(** The members of a Windows event are in the range of their types. *)
Definition windows_lifecycle_wf (e : ConnectionLifecycleEvent) : Prop :=
  match le_type e with EventTypeRaw _ => False | _ => True end /\
  match le_provenance e with ProvenanceRaw n => raw_ok 3 n | _ => True end /\
  match le_address_family e with FamilyRaw n => raw_ok 3 n | _ => True end /\
  match le_protocol e with ProtocolRaw n => raw_ok 2 n | _ => True end /\
  match le_endpoint_kind e with EndpointRaw n => raw_ok 4 n | _ => True end /\
  in_u 64 (le_timestamp_ns e) /\
  opt_all (fun ids => in_s 64 ids.1 /\ in_s 64 ids.2) (ids_of (lpc_agent_visible (le_process e))) /\
  opt_all (fun ids => in_s 64 ids.1 /\ in_s 64 ids.2) (ids_of (lpc_kernel (le_process e))) /\
  opt_all (in_u 32) (lpc_uid (le_process e)) /\ opt_all (in_u 64) (lpc_start_ticks (le_process e)) /\
  opt_all (in_u 64) (le_platform_connection_id e) /\ opt_all (in_u 8) (le_tcp_state e) /\
  opt_all (in_u 16) (endpoint_port (le_local e)) /\ opt_all (in_u 16) (endpoint_port (le_remote e)).

(** What the frame keeps: a process group defaults to the process, texts are cut to their fields,
    and members that only Linux has are lost. *)
Definition windows_ids_image (ids : LifecycleProcessIds) : LifecycleProcessIds :=
  MkLifecycleProcessIds (fst <$> ids_of ids) (snd <$> ids_of ids).

Definition windows_lifecycle_image (e : ConnectionLifecycleEvent) : ConnectionLifecycleEvent :=
  let p := le_process e in
  {| le_type := le_type e; le_timestamp_ns := le_timestamp_ns e; le_provenance := le_provenance e;
     le_process := {| lpc_agent_visible := windows_ids_image (lpc_agent_visible p); lpc_kernel := windows_ids_image (lpc_kernel p);
                      lpc_agent_pid_namespace := None; lpc_uid := lpc_uid p; lpc_start_ticks := lpc_start_ticks p;
                      lpc_comm := comm_image (lpc_comm p) |};
     le_network_namespace_inode := None; le_address_family := le_address_family e; le_protocol := le_protocol e;
     le_endpoint_kind := le_endpoint_kind e; le_local := endpoint_image <$> le_local e; le_remote := endpoint_image <$> le_remote e;
     le_socket_cookie := None; le_platform_connection_id := le_platform_connection_id e; le_tcp_state := le_tcp_state e |}.

(** Reading one flag of a mask. *)
Ltac solve_windows_flag :=
  cbv zeta delta [LifecycleAgentPid LifecycleKernelPid LifecycleUid LifecycleStartTicks LifecycleLocal LifecycleLocalPort
    LifecycleRemote LifecycleRemotePort LifecyclePlatformConnectionId LifecycleTcpState
    ProcessPid ProcessParentPid ProcessUid ProcessGid ProcessStart ProcessKey ProcessParentStart ProcessParentKey
    ProcessSession ProcessElevated ProcessExitCode];
  repeat (rewrite test_set_flag by (compute; discriminate); cbn [Z.eqb Pos.eqb]); by rewrite test_flag_0, ?orb_false_r.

■ ■ ■ ■ ■

▶ Your instructions:
The answer is the line with "ProcessSession ProcessElevated ProcessExitCode];" plus every line after it to the last line of the entries above, copied exactly and with no other lines.

▶ Task output:
    ProcessSession ProcessElevated ProcessExitCode];
  repeat (rewrite test_set_flag by (compute; discriminate); cbn [Z.eqb Pos.eqb]); by rewrite test_flag_0, ?orb_false_r.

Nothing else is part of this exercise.